Task objective »
From the data below, please reproduce exactly everything from the line that contains "(** * Host broker: the theorems" down to the line that contains "Lemma remove_first_sub f", with both ends included.
*** Opening Provided records ***
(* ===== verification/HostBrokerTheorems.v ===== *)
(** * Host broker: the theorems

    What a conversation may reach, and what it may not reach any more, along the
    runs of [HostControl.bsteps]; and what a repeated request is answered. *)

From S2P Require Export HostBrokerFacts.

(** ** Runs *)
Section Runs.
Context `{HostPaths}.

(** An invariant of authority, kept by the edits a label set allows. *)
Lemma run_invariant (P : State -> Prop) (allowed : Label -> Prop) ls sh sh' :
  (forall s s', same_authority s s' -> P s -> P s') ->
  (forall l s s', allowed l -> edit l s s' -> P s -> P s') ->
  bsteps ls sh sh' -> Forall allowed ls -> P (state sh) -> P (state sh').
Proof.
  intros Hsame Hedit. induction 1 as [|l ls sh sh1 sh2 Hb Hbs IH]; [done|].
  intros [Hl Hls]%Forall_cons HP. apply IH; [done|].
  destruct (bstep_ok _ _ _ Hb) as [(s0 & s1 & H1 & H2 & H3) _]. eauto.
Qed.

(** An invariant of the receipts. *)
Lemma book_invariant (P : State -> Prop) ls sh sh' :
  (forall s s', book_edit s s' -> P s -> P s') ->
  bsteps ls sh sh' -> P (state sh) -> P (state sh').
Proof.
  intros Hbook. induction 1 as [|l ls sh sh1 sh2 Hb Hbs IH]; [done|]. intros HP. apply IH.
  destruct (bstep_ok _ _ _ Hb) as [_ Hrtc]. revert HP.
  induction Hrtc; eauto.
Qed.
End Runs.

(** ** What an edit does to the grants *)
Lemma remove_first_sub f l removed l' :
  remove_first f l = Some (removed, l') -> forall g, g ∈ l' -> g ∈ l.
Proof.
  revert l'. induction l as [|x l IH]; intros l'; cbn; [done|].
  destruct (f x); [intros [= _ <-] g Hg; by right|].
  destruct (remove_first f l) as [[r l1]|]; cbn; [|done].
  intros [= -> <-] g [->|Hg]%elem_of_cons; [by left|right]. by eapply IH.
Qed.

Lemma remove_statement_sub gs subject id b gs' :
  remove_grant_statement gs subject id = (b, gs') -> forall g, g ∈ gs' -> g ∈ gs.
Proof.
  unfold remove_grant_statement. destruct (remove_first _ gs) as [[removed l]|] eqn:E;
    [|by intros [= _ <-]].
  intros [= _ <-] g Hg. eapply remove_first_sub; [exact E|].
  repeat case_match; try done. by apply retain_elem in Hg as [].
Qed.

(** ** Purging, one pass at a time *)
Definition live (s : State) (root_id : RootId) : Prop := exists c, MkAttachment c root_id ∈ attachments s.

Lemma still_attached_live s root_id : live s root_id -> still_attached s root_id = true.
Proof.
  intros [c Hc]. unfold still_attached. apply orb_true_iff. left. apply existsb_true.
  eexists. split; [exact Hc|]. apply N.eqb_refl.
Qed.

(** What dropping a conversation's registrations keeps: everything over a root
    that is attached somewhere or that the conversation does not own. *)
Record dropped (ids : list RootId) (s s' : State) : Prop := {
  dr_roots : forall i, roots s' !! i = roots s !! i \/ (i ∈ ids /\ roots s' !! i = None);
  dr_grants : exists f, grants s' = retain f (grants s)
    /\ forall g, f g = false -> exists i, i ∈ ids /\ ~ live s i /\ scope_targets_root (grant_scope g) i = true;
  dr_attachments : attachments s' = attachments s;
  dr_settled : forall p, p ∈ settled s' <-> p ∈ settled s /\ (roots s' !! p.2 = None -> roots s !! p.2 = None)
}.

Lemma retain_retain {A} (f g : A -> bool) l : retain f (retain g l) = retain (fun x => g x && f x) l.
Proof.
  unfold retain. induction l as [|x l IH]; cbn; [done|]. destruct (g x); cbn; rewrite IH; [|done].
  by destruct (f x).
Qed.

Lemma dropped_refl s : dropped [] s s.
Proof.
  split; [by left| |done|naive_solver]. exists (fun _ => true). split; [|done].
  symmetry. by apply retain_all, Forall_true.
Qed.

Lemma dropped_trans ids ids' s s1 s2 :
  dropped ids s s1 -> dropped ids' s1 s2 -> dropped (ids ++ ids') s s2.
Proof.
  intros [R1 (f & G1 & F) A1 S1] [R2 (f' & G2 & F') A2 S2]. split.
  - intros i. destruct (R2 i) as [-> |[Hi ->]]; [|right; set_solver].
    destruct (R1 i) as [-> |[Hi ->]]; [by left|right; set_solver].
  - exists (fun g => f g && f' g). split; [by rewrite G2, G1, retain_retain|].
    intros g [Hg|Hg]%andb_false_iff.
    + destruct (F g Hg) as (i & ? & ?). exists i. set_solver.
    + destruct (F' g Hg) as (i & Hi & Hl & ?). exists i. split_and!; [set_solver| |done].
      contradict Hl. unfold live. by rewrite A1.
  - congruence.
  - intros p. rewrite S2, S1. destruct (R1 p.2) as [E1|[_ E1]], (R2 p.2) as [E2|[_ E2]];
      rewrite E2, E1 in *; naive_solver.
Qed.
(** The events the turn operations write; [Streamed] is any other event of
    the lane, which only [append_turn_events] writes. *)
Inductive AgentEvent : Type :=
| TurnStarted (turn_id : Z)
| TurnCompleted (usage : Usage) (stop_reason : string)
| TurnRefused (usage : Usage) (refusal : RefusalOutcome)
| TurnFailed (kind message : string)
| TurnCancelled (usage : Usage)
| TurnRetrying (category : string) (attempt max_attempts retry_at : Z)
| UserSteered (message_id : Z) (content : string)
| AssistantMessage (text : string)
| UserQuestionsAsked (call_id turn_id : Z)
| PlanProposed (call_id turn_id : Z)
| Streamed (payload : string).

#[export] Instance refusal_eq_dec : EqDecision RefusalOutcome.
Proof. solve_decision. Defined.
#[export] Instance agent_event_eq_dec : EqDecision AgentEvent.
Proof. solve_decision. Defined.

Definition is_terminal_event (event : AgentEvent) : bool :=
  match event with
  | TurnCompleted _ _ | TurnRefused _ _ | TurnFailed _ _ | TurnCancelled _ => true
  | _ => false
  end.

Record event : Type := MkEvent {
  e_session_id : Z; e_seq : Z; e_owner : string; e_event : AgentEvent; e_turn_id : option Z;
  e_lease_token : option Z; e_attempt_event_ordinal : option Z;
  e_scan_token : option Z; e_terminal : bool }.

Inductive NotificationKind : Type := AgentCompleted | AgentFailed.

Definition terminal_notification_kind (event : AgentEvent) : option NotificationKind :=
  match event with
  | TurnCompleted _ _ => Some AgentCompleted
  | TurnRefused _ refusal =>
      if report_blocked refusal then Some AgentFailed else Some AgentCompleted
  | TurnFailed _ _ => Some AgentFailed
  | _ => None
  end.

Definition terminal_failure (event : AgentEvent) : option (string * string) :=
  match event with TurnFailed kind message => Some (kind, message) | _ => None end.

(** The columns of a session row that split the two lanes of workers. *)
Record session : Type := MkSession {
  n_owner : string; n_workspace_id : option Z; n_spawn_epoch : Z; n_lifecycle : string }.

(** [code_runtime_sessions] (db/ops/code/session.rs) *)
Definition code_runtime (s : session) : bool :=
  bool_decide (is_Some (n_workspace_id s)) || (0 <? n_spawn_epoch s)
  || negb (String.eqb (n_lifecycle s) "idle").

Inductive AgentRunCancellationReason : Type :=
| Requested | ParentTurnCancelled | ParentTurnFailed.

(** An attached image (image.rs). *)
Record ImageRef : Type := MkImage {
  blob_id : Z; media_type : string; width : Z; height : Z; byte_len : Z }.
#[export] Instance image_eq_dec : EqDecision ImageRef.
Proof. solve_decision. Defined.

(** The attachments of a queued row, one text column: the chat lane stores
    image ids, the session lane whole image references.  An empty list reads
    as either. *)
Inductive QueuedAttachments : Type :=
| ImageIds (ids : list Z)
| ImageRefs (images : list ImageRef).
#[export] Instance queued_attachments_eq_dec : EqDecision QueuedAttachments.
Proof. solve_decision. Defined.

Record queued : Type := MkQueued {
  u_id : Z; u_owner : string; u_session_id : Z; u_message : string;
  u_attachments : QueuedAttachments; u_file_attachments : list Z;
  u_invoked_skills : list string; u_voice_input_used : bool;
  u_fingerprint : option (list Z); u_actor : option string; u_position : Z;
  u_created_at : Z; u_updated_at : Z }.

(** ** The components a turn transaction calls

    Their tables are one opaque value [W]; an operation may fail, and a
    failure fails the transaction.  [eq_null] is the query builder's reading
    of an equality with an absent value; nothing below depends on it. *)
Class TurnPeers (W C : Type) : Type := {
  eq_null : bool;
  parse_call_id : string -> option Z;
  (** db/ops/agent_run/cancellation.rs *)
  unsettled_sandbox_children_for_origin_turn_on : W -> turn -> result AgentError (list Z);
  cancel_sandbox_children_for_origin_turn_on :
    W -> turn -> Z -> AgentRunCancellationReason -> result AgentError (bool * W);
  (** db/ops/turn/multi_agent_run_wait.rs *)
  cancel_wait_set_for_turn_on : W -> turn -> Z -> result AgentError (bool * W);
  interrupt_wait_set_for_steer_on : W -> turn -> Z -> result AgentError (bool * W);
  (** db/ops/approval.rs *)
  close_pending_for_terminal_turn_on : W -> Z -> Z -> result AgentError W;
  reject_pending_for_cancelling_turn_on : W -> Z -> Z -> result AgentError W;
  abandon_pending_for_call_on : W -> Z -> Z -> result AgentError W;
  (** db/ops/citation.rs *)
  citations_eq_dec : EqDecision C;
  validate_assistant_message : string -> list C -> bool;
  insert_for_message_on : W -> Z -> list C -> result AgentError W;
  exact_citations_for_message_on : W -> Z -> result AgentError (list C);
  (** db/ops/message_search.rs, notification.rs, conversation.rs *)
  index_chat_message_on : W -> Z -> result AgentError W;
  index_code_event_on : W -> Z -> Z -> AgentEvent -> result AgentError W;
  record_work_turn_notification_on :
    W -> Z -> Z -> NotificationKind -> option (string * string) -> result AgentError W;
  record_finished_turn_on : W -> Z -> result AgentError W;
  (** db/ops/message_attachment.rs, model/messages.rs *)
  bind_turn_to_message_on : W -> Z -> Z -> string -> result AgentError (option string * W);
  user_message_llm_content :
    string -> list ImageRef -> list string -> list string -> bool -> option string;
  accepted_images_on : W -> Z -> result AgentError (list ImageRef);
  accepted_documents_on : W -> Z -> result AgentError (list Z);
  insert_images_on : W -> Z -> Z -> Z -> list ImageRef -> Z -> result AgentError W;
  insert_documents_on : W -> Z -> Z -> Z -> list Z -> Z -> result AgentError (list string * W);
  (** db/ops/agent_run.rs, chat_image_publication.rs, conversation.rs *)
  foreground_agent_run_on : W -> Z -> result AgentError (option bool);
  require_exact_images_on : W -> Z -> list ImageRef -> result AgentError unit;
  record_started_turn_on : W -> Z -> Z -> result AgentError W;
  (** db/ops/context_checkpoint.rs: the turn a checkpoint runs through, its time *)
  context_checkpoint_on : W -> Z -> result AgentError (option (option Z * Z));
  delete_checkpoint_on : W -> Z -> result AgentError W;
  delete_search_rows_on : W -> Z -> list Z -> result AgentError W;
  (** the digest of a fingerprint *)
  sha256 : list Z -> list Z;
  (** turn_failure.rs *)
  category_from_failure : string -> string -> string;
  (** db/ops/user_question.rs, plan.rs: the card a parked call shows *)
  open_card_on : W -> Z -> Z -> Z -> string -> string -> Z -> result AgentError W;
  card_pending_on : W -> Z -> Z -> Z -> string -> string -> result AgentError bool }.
*** Closing Provided records ***
Response »
(** * Host broker: the theorems

    What a conversation may reach, and what it may not reach any more, along the
    runs of [HostControl.bsteps]; and what a repeated request is answered. *)

From S2P Require Export HostBrokerFacts.

(** ** Runs *)
Section Runs.
Context `{HostPaths}.

(** An invariant of authority, kept by the edits a label set allows. *)
Lemma run_invariant (P : State -> Prop) (allowed : Label -> Prop) ls sh sh' :
  (forall s s', same_authority s s' -> P s -> P s') ->
  (forall l s s', allowed l -> edit l s s' -> P s -> P s') ->
  bsteps ls sh sh' -> Forall allowed ls -> P (state sh) -> P (state sh').
Proof.
  intros Hsame Hedit. induction 1 as [|l ls sh sh1 sh2 Hb Hbs IH]; [done|].
  intros [Hl Hls]%Forall_cons HP. apply IH; [done|].
  destruct (bstep_ok _ _ _ Hb) as [(s0 & s1 & H1 & H2 & H3) _]. eauto.
Qed.

(** An invariant of the receipts. *)
Lemma book_invariant (P : State -> Prop) ls sh sh' :
  (forall s s', book_edit s s' -> P s -> P s') ->
  bsteps ls sh sh' -> P (state sh) -> P (state sh').
Proof.
  intros Hbook. induction 1 as [|l ls sh sh1 sh2 Hb Hbs IH]; [done|]. intros HP. apply IH.
  destruct (bstep_ok _ _ _ Hb) as [_ Hrtc]. revert HP.
  induction Hrtc; eauto.
Qed.
End Runs.

(** ** What an edit does to the grants *)
Lemma remove_first_sub f l removed l' :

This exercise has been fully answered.